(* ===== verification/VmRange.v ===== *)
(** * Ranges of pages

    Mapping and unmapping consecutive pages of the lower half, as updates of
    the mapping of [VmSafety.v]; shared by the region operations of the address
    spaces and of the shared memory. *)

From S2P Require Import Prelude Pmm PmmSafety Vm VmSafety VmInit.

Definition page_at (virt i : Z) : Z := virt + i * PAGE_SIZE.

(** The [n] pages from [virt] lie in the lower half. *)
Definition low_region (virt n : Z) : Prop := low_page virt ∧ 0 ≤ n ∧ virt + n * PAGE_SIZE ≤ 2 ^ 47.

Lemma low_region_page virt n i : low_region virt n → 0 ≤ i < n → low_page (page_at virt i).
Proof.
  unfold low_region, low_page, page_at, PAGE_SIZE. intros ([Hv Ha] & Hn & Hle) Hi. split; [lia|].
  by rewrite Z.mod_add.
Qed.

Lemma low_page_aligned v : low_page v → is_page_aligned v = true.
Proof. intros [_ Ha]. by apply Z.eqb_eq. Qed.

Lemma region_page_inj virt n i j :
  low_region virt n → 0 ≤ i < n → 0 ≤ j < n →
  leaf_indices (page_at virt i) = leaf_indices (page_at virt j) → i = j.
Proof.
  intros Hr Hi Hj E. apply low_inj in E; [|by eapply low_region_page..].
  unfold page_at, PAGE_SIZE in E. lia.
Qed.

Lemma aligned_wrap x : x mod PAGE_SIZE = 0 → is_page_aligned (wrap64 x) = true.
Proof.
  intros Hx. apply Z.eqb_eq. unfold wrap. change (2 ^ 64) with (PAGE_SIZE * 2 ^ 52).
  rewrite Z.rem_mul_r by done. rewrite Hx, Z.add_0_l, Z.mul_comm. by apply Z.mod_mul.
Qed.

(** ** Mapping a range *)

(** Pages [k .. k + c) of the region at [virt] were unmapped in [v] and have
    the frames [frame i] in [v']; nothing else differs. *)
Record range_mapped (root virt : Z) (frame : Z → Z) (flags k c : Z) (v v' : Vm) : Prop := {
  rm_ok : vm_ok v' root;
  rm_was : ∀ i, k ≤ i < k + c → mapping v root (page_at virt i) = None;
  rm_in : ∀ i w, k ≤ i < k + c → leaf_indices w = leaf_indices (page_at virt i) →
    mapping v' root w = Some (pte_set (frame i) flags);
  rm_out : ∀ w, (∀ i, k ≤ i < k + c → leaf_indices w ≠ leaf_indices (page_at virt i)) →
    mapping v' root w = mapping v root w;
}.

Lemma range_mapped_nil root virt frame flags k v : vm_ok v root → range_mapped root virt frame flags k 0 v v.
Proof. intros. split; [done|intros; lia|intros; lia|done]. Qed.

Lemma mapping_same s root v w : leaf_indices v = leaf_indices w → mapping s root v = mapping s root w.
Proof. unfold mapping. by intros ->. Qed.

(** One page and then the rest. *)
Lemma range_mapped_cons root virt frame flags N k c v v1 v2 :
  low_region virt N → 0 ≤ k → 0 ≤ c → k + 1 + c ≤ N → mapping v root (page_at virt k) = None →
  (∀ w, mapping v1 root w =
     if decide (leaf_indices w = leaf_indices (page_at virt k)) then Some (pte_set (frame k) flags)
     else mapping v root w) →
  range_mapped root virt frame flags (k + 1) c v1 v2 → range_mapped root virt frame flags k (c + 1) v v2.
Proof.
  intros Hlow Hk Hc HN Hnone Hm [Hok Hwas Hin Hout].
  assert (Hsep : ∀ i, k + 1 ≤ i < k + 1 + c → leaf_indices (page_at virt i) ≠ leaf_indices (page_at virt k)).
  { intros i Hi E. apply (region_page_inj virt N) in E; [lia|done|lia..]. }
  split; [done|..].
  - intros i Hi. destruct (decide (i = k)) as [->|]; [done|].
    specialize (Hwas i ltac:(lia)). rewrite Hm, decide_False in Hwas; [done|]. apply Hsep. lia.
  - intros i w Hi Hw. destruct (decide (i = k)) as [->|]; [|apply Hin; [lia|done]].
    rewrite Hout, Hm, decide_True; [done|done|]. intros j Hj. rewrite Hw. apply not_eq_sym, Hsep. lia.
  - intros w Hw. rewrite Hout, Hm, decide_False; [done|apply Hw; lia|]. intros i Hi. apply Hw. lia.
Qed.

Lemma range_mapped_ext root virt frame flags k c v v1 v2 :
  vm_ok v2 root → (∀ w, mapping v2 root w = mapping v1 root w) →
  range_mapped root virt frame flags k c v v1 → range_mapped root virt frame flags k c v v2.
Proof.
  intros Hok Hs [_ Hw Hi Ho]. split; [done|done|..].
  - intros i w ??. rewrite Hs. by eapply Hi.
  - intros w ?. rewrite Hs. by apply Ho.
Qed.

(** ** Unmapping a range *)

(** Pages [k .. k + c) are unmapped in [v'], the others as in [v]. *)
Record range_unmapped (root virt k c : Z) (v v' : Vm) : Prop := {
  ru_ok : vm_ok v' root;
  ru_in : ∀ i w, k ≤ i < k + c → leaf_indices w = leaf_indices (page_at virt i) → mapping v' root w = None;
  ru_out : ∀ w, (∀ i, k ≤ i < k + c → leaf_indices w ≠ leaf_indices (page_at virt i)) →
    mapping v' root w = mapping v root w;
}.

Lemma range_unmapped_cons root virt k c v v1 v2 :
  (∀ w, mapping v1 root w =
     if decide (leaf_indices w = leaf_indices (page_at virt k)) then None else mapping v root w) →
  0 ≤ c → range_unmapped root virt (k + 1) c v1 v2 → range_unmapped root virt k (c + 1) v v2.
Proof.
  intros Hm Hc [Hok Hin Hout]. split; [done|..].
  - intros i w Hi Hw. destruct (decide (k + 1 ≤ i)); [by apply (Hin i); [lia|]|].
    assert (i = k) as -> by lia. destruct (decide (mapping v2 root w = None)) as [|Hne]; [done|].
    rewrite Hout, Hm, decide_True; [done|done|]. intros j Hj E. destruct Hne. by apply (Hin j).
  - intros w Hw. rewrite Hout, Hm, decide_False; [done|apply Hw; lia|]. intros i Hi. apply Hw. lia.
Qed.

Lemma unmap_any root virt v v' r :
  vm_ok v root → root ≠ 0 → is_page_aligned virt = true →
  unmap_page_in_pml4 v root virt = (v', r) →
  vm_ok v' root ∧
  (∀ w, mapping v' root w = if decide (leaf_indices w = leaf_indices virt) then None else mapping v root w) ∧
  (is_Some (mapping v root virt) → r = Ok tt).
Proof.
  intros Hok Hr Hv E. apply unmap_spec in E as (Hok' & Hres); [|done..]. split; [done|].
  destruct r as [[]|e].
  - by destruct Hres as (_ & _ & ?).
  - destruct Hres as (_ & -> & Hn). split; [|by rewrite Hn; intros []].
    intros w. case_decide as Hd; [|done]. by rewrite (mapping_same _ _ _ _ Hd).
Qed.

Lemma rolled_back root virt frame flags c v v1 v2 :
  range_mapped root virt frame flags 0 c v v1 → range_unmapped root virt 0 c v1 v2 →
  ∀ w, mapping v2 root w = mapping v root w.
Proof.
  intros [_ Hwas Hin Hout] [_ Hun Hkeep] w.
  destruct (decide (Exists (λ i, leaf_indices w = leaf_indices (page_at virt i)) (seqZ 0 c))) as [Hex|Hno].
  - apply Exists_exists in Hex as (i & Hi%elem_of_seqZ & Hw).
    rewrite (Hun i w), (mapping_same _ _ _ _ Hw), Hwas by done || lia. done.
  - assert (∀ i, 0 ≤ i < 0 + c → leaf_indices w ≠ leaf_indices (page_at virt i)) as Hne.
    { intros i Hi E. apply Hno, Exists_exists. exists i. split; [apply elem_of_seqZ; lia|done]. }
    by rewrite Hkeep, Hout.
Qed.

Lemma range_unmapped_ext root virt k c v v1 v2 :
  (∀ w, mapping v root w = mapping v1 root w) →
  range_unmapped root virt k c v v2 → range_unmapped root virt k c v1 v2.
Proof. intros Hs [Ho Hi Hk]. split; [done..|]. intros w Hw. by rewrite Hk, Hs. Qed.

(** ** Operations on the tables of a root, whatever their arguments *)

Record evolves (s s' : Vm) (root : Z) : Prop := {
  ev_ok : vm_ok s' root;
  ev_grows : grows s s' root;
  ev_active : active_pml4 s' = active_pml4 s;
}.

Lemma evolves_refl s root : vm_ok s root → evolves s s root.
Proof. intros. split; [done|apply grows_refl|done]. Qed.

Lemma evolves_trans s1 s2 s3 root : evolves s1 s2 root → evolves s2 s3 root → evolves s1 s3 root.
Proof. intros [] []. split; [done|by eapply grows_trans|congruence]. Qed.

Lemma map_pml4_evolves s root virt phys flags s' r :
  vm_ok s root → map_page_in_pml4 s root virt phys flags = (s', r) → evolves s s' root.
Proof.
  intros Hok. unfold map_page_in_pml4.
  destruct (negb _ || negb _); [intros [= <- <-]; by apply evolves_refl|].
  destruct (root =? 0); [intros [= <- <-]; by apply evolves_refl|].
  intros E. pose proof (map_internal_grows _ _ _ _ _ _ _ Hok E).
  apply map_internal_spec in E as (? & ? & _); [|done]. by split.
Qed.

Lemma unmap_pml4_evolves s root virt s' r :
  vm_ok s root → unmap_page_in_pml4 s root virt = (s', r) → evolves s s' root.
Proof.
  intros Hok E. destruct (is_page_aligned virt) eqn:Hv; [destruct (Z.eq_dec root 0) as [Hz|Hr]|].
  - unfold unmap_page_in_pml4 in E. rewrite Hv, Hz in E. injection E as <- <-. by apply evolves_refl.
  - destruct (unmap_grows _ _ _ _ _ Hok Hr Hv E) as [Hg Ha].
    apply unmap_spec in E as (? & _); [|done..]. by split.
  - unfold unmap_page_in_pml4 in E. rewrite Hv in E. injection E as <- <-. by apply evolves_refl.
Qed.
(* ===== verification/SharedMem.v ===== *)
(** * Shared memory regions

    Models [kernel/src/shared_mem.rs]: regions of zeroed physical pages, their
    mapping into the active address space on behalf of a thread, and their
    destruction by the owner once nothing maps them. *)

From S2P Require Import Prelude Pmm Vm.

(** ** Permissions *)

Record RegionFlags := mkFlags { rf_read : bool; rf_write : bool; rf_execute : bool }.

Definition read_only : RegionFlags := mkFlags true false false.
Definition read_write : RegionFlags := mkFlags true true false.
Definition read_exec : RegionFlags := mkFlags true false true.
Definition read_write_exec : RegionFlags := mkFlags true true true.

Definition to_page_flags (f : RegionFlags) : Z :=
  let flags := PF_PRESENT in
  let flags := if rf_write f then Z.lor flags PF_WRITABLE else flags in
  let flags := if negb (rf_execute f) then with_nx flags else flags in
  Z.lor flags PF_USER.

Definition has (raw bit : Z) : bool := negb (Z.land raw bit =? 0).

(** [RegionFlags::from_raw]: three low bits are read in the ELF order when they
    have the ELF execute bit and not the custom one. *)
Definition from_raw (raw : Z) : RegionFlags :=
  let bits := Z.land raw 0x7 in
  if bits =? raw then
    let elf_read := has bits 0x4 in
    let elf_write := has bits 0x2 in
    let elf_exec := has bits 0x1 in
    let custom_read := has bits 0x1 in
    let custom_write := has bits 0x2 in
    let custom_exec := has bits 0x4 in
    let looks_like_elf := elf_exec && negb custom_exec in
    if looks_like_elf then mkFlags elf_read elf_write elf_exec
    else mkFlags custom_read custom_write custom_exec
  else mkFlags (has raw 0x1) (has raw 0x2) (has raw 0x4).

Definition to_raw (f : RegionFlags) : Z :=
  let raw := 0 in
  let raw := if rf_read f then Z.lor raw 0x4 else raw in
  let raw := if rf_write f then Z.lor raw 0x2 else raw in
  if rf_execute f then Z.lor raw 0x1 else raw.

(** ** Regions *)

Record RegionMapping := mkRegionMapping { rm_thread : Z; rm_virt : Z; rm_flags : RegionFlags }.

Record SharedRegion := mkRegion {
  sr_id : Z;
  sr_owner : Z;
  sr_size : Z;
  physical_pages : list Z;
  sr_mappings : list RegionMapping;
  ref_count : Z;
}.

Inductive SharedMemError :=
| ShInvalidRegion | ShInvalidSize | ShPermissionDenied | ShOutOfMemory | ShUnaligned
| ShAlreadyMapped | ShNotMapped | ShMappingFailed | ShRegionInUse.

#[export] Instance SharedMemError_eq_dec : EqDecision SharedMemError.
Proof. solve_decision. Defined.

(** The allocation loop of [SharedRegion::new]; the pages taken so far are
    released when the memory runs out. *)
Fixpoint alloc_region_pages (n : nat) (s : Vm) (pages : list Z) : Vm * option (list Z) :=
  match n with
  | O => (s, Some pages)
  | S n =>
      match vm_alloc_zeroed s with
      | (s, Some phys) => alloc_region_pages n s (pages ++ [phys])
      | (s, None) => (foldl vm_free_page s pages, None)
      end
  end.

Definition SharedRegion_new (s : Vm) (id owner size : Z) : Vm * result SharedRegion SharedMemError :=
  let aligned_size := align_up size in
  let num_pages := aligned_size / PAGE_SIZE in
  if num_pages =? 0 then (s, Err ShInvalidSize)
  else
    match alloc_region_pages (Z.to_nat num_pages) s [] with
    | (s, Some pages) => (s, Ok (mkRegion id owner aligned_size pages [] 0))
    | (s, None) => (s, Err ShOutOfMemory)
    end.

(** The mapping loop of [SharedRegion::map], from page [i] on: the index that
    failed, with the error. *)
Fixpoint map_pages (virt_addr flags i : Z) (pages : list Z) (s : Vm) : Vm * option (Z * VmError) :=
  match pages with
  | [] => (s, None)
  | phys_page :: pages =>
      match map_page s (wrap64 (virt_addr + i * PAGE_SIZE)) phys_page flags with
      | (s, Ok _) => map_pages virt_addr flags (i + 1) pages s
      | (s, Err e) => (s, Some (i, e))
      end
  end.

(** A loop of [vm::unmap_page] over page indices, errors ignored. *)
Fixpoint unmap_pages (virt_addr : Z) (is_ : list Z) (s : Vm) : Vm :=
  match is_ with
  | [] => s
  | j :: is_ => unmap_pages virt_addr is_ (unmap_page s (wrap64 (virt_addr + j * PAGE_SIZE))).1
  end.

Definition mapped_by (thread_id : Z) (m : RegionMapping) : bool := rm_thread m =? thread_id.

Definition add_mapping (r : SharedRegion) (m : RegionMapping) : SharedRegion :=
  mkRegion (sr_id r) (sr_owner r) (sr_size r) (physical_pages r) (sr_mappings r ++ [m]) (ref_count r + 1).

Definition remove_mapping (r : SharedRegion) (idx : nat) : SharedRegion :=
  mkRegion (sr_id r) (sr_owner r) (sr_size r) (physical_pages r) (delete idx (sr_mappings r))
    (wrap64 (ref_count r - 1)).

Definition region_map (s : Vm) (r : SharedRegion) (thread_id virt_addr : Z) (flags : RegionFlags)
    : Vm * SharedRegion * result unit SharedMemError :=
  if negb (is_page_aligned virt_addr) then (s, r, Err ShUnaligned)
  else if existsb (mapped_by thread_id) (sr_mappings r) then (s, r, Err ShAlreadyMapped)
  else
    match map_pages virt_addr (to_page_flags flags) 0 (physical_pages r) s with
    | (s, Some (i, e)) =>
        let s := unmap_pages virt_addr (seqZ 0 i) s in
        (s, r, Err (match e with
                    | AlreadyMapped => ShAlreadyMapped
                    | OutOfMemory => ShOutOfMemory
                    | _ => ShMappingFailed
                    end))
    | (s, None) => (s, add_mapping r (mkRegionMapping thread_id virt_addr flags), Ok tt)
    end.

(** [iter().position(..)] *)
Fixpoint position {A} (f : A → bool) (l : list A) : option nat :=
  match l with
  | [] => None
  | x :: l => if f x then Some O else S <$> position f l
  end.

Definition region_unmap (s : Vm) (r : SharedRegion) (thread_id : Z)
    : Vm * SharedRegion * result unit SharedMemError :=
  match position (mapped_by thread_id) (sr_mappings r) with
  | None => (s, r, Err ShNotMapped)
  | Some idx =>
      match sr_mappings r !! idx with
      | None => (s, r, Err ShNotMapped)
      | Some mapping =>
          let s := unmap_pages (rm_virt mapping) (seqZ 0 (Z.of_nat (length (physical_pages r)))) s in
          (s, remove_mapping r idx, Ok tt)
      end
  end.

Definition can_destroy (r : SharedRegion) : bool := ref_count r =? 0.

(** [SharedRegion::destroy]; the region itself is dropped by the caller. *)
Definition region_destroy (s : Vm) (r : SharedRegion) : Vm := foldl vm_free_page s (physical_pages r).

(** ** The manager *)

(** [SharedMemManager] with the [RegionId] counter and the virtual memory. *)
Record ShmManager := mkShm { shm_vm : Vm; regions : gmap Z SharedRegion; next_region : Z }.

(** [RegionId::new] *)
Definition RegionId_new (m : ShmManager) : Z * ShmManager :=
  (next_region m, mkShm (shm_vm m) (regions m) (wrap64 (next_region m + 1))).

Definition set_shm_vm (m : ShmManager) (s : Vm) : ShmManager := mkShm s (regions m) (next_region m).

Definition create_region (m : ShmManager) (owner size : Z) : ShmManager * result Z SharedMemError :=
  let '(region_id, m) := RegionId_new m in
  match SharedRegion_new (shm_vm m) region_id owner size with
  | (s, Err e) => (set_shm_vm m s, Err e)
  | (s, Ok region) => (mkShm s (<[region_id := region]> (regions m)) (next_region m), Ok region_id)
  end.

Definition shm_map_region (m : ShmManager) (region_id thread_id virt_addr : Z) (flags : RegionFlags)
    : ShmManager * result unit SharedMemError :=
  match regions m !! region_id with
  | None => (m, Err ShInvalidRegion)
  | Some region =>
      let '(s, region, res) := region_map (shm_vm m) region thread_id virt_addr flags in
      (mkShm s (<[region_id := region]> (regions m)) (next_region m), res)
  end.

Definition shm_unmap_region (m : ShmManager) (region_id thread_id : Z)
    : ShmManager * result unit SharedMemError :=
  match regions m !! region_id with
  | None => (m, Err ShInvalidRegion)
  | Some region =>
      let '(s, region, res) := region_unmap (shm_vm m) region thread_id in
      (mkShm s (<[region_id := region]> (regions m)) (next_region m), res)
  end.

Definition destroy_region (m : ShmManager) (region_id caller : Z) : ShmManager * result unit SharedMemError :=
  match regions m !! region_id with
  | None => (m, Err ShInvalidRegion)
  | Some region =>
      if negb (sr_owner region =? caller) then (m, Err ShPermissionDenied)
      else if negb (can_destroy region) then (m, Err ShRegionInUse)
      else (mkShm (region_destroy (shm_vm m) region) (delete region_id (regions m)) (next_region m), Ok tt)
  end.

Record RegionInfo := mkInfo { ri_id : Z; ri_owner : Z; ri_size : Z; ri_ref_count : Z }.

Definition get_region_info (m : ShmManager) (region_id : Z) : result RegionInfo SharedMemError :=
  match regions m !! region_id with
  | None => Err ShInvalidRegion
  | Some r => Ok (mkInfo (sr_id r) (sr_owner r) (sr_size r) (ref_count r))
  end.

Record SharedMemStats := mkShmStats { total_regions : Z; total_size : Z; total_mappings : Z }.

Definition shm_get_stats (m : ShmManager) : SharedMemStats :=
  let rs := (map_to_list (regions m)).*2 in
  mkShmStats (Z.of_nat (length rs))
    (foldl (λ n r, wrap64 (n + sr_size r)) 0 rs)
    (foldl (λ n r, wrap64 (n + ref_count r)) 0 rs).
++++++++++
* What you will do *
Reproduce the lines above, beginning at the line with "sr_mappings : list RegionMapping;" and stopping after the line with "Definition SharedRegion_new (s", exactly as they are.

* Task answer *
  sr_mappings : list RegionMapping;
  ref_count : Z;
}.

Inductive SharedMemError :=
| ShInvalidRegion | ShInvalidSize | ShPermissionDenied | ShOutOfMemory | ShUnaligned
| ShAlreadyMapped | ShNotMapped | ShMappingFailed | ShRegionInUse.

#[export] Instance SharedMemError_eq_dec : EqDecision SharedMemError.
Proof. solve_decision. Defined.

(** The allocation loop of [SharedRegion::new]; the pages taken so far are
    released when the memory runs out. *)
Fixpoint alloc_region_pages (n : nat) (s : Vm) (pages : list Z) : Vm * option (list Z) :=
  match n with
  | O => (s, Some pages)
  | S n =>
      match vm_alloc_zeroed s with
      | (s, Some phys) => alloc_region_pages n s (pages ++ [phys])
      | (s, None) => (foldl vm_free_page s pages, None)
      end
  end.

Definition SharedRegion_new (s : Vm) (id owner size : Z) : Vm * result SharedRegion SharedMemError :=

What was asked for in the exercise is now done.